Two names which stand out in the early development of Howstrake are those of Alexander Bruce and Frederick Saunderson.

Alexander Bruce, J.P., was born at Banff in Scotland and, after working in the City of Glasgow Bank, came to Ramsey to take up a responsible position in the Bank of Mona, a subsidiary of the former Bank. After the collapse of the City of Glasgow Bank in 1878 he moved to the Dumbell Banking Company Ltd. in Douglas and lived at Ballaquayle House, near Douglas. He became the Bank's General Manager and was appointed a Justice of the Peace in 1893 and also acted as the Town Treasurer for Douglas. Although facing charges, with others, following the collapse of Dumbell's Bank in 1900, he was too ill to be present at the trial and died before its conclusion.

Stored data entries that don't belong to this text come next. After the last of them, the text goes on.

(** X9. The status of an outcome tells which way the probe went,
    whatever the registry does: it is the invalid-scoped-format status
    exactly for a name that begins with [@] and has no [/], and the
    request-failed status exactly when the name is well formed and no
    response came back. *)
Theorem status_tells_the_path :
  forall (name version type base token : string) (env : Env),
    let r := run_probe env (checkNpmRegistry name version type base token) in
    let malformed := HasPrefix name "@" && negb (Contains name slash) in
    (Status r = statusInvalidScoped <-> malformed = true)
    /\ (Status r = statusRequestFailed
        <-> malformed = false /\ is_Some (Error r)).
Proof.
  intros name version type base token env r malformed. subst r malformed.
  destruct (status_strings_distinct 0) as (_ & _ & Hri).
  rewrite checkNpmRegistry_unfold.
  destruct (HasPrefix name "@" && negb (Contains name slash)) eqn:Hm.
  - apply andb_true_iff in Hm as [Hpre Hc]. apply negb_true_iff in Hc.
    rewrite (packageURL_malformed _ _ _ Hpre Hc). simpl.
    split; [done|]. split; [|by intros [[=] _]].
    intros H. by destruct Hri.
  - assert (exists u, packageURL base name version = Some u) as [u ->].
    { unfold packageURL. destruct (HasPrefix name "@"); [|by eexists].
      simpl in Hm. apply negb_false_iff in Hm.
      apply Split_present, Nat.leb_le in Hm as ->. by eexists. }
    simpl. destruct (new_request env "GET" u); simpl.
    { split; [by split|]. split; [by intros _; split|done]. }
    destruct (client_do env u (authorization token)) as [e|code]; simpl.
    { split; [by split|]. split; [by intros _; split|done]. }
    destruct (status_strings_distinct code) as (H1 & H2 & _).
    split; [by split|]. split; [done|]. by intros [_ [? [=]]].
Qed.

(** ** Concurrent audit coordinator: channels, output, duplicates *)

Lemma reachable_transcript deps base token numWorkers s :
  reachable deps base token numWorkers s -> transcript deps s.
Proof.
  unfold reachable. revert s. apply rtc_ind_r; [done|].
  intros s s' _ [a Ha] Ht. unfold transcript in *.
  exec_cases Ha; try done;
    repeat match goal with
      | Hx : returned s = _ |- _ => rewrite Hx in Ht
      end; rewrite Ht; try done.
  unfold progress_lines. rewrite Nat.add_1_r, seq_S, fmap_app. done.
Qed.

Lemma returned_drained deps base token numWorkers s :
  1 <= numWorkers ->
  reachable deps base token numWorkers s ->
  returned s = true ->
  exists received,
    deps ≡ₚ dep_of <$> received
    /\ probed s ≡ₚ deps
    /\ completed s = length deps
    /\ resultMap s = fold_left (record_result deps) received ∅.
Proof.
  intros Hn Hreach Hret.
  destruct (reachable_invariants _ _ _ _ _ Hreach)
    as ((Hlen & Hwg & Hclosed & Hexit & Hres) & [received Hacc] & Hr).
  unfold reported in Hr. rewrite Hret in Hr. destruct Hr as (Hrc & Hrs & Hrep).
  rewrite (Hres Hrc) in Hwg. symmetry in Hwg.
  apply length_zero_iff_nil in Hwg.
  destruct (exited_workers _ Hwg) as (Hex & Hheld & Hund).
  destruct Hexit as [Hjc Hj].
  { apply Hex. intros Hnil. rewrite Hnil in Hlen. simpl in Hlen. lia. }
  destruct Hacc as (Hdeps & Hprobed & Hmap & Hdone).
  rewrite (Hclosed Hjc), Hj, Hheld, Hrs in Hdeps. simpl in Hdeps.
  rewrite Hund, Hrs in Hprobed. simpl in Hprobed.
  exists received. split; [done|]. split; [by rewrite Hprobed|].
  split; [by rewrite Hdone, Hdeps, length_fmap|done].
Qed.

W. Frederick Saunderson was born at Armagh in Northern Ireland in 1841. He trained as a civil engineer and came to the Isle of Man in 1865 bringing with him experience of railway construction. For a period of about seventeen years he worked for Captain Rowe, to whom he was related by marriage, at the Laxey Mines. Following a slump in the mining industry, he took employment in an advocate's office at Ramsey. After a few years Saunderson turned to property promotion and civil engineering projects. He was involved in the South Ramsey Estate in the 1880s and was responsible for laying out the large Ballaquayle estate which stretched across the upper part of Douglas from Ballaquayle Road to Alexander Drive.

That Bruce was to meet Saunderson was fortuitous. Saunderson and a Thomas Marr were the trustees of a marriage settlement, and, in time, Marr was to be replaced as a trustee by Bruce. The eventual business combination of Alexander Bruce and Frederick Saunderson was to change the face of Howstrake.